Well, I wouldn't work in a corporate environment given the choice.

After college, and after a stint in the US Army, I figured out that I didn't want to work for a big company, and in fact I didn't want to work for anybody. Right out of the army, holding a minimum wage graphics job until I could get on my feet, I started a pressure washing company (not because it was something I really wanted to do, rather because I wanted to be in business with myself, and at the time I didn't really take the graphics industry seriously (more than as a possible job.) I ran the pressure washing company for 5 years, and a competitor offered money to buy me out - so I did. After that I really wanted to get back into the graphics industry, and we're my education was intended.

So I started a small graphic design/digital print company with no employees - I wearing all hats. Soon after I incorporated, at first renting a store, eventually buying a large building on 3 acres of land. I've run this company since April 1994, so I am almost at 20 years at this now.

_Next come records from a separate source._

Lemma ok_act a s s' : ok s -> act a s = Some s' -> ok s'.
Proof.
  intros Hok Ha. pose proof Hok as (_ & _ & Hj). destruct a as [[j|] ctx|ctx|c|i|i|i|i on_stop| |]; unfold_act Ha.
  - destruct (threads s !! j) as [t|]; [|done]. cbn in Ha. destruct (now t); try done. simplify_eq. by apply ok_GoCtx.
  - simplify_eq. by apply ok_GoCtx.
  - simplify_eq. by apply (ok_same s).
  - destruct (Nat.ltb c (next_cancel s)); [|done]. simplify_eq. apply (ok_same s); try done. cbn. set_solver.
  - destruct (threads s !! i) as [t|] eqn:Ei; [|done]. cbn in Ha. destruct (now t) eqn:En; try done. simplify_eq.
    eapply (ok_move s); [done|done|reflexivity|done| |done|done|]; cbn; [by unfold is_Gone; rewrite En|]. by split; [|left].
  - destruct (threads s !! i) as [t|] eqn:Ei; [|done]. cbn in Ha. destruct (now t) eqn:En, (own t) as [|c ctx] eqn:Eo; try done. simplify_eq.
    eapply (ok_move s); [done|done|reflexivity| | |done|done|]; [cbn; set_solver|cbn; by unfold is_Gone; rewrite En|].
    apply is_done_hd. cbn. set_solver.
  - destruct (threads s !! i) as [t|] eqn:Ei; [|done]. cbn in Ha. destruct (now t) eqn:En; try done. simplify_eq.
    pose proof (thread_ok_lookup s i t Hok Ei) as Ht. unfold thread_ok in Ht. rewrite En in Ht.
    eapply (ok_move s); [done|done|reflexivity|done| |done|done|exact Ht]. cbn. unfold is_Gone. rewrite En. cbn. lia.
  - destruct (threads s !! i) as [t|] eqn:Ei; [|done]. cbn in Ha. destruct (watching t) eqn:Ew; [|done].
    pose proof (thread_ok_lookup s i t Hok Ei) as Ht. unfold thread_ok in Ht.
    assert (forall s2, threads s2 = <[i := mkThread (parent t) (own t) (now t) false]> (threads s) -> cancelled s ⊆ cancelled s2 ->
      threadsWG s2 = threadsWG s -> stopped s2 = stopped s -> joined s2 = joined s -> is_done s2 (own t) = true -> ok s2) as Hend.
    { intros s2 E1 E2 E3 E4 E5 Hd. eapply (ok_move s); try done; [by rewrite E3|]. unfold thread_ok. cbn.
      destruct (now t); [congruence|by split; [apply Ht|right]|done..]. }
    destruct on_stop.
    + destruct (own t) as [|c ctx] eqn:Eo; [done|]. destruct (stopped s) eqn:Es; [|done]. simplify_eq.
      apply Hend; try done; [cbn; set_solver|]. apply is_done_hd. cbn. set_solver.
    + destruct (is_done s (own t)) eqn:Ed; [|done]. simplify_eq. by apply Hend.
  - simplify_eq. by apply (ok_same s).
  - destruct (stopped s) eqn:Es; [|done]. destruct (threadsWG s =? 0); [|done]. injection Ha as <-. by apply (ok_same s).
Qed.

Lemma ok_acts l s s' : ok s -> acts l s = Some s' -> ok s'.
Proof.
  revert s. induction l as [|a l IH]; intros s Hok Ha; cbn in Ha; [by simplify_eq|].
  destruct (act a s) as [s1|] eqn:E1; [|done]. apply (IH s1); [by eapply ok_act|done].
Qed.

Lemma ok_reachable s : reachable s -> ok s.
Proof. intros [l Hl]. eapply ok_acts; [|exact Hl]. split; [done|split; [by constructor|done]]. Qed.

(** The WaitGroup never goes from zero to one under [Wait]: a goroutine of the
    group that adds another is itself counted. *)
Lemma Add_counted i ctx s s' : ok s -> act (Spawn (Some i) ctx) s = Some s' -> 0 < threadsWG s.
Proof.
  intros (Hwg & _) Ha. cbn in Ha. destruct (threads s !! i) as [t|] eqn:Ei; [|done]. cbn in Ha.
  destruct (now t) eqn:En; try done. rewrite Hwg. destruct (Z.eq_dec (live (threads s)) 0) as [Hz|]; [|pose proof (live_nonneg (threads s)); lia].
  apply live_zero in Hz. rewrite Forall_lookup in Hz. rewrite (Hz i t Ei) in En. done.
Qed.

(** ** Close waits for every goroutine *)

Definition all_gone (s : threadControl) : Prop := Forall (fun t => now t = Gone) (threads s).

Lemma gone_act a s s' : from_inside a -> ok s -> (joined s = true -> all_gone s) -> act a s = Some s' -> joined s' = true -> all_gone s'.
Proof.
  intros Hin Hok Hg Ha Hj. unfold all_gone in *. destruct a as [[j|] ctx|ctx|c|i|i|i|i on_stop| |]; unfold_act Ha;
    [|by destruct (Hin ctx)| | | | | | | |].
  1,4,5,6,7: match type of Ha with (threads _ !! ?k ≫= _) = _ => destruct (threads s !! k) as [t|] eqn:Ei; [|done] end; cbn -[Nat.ltb Z.eqb] in Ha.
  - destruct (now t) eqn:En; try done. simplify_eq. specialize (Hg Hj). rewrite Forall_lookup in Hg. by rewrite (Hg _ _ Ei) in En.
  - destruct (now t) eqn:En; try done. simplify_eq. specialize (Hg Hj). rewrite Forall_lookup in Hg. by rewrite (Hg _ _ Ei) in En.
  - destruct (now t) eqn:En, (own t); try done. simplify_eq. specialize (Hg Hj). rewrite Forall_lookup in Hg. by rewrite (Hg _ _ Ei) in En.
  - destruct (now t) eqn:En; try done. simplify_eq. cbn in *. by apply Forall_insert; [apply Hg|].
  - destruct (watching t); [|done]. assert (joined s = true -> now t = Gone) as Ht
      by (intros Hjs; specialize (Hg Hjs); rewrite Forall_lookup in Hg; by apply (Hg i)).
    destruct on_stop; [destruct (own t), (stopped s); try done|destruct (is_done s (own t)); [|done]]; simplify_eq; cbn in *;
      (apply Forall_insert; [by apply Hg|by apply Ht]).
  - simplify_eq. by apply Hg.
  - destruct (Nat.ltb c (next_cancel s)); [|done]. simplify_eq. by apply Hg.
  - simplify_eq. by apply Hg.
  - destruct (stopped s && (threadsWG s =? 0)) eqn:Eb; [|done]. simplify_eq. apply andb_true_iff in Eb as [_ Ez].
    apply Z.eqb_eq in Ez. cbn. apply live_zero. destruct Hok as [<- _]. done.
Qed.

(** When [Close] returns, the goroutines have returned, and none is started
    again. From any reachable state, along any interleaving in which only
    goroutines of the group add to it, the group has no goroutine from the moment
    in which the wait ends. *)
Theorem Close_joins l s s' : reachable s -> joined s = false -> Forall from_inside l ->
  acts l s = Some s' -> joined s' = true -> Forall (fun t => now t = Gone) (threads s') /\ threadsWG s' = 0.
Proof.
  intros Hr Hj Hl Ha Hj'. apply ok_reachable in Hr.
  assert (joined s = true -> all_gone s) as Hg by congruence. clear Hj.
  assert (all_gone s' /\ ok s') as [Hs' (Hwg & _)]; [|split; [done|]; rewrite Hwg; by apply live_zero].
  revert s Hr Hg Ha. induction Hl as [|a l Hin Hl IH]; intros s Hok Hg Ha; cbn in Ha; [simplify_eq; auto|].
  destruct (act a s) as [s1|] eqn:E1; [|done]. apply (IH s1); [by eapply ok_act| |done].
  intros Hj1. by eapply gone_act.
Qed.

(** ** Close returns *)

Lemma running_ctx s i t : ok s -> threads s !! i = Some t -> now t = Running -> exists c ctx, own t = c :: ctx.
Proof.
  intros Hok Hi Hn. pose proof (thread_ok_lookup s i t Hok Hi) as Ht. unfold thread_ok in Ht. rewrite Hn in Ht.
  destruct Ht as [Hne _]. destruct (own t) as [|c ctx]; [done|]. eauto.
Qed.

(** A closed group tells every function to stop. *)
Lemma stop_reaches s i t : ok s -> stopped s = true -> threads s !! i = Some t -> now t = Running ->
  is_done s (own t) = true \/ exists s', act (Watch i true) s = Some s' /\ is_done s' (own t) = true.
Proof.
  intros Hok Hs Hi Hn. pose proof (thread_ok_lookup s i t Hok Hi) as Ht. unfold thread_ok in Ht. rewrite Hn in Ht.
  destruct Ht as [_ [Hw|Hd]]; [right|by left]. destruct (running_ctx s i t Hok Hi Hn) as (c & ctx & Eo).
  eexists. cbn [act]. unfold enter, return_, wg_Done, CtxCancel. rewrite Hi. cbn [mbind option_bind]. rewrite Hw, Eo, Hs. split; [reflexivity|]. apply is_done_hd. cbn. set_solver.
Qed.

In 2007, wanting to get into the gaming industry, I started to doing freelance cartography for various small publishers, eventually developing and publishing my own game setting as an imprint under Rite Publishing. I plan to become a publisher, and at this time am considering doing publishing instead of my graphics design/print studio, and possibly closing my business. I'm tired of serving local customers and kind want to just serve gamers.

I know that if circumstances forced me to close my businesses and work for someone else, I'd have a tough time of it, having worked for so many years on my own. I don't know if I could easily work for anyone ever again.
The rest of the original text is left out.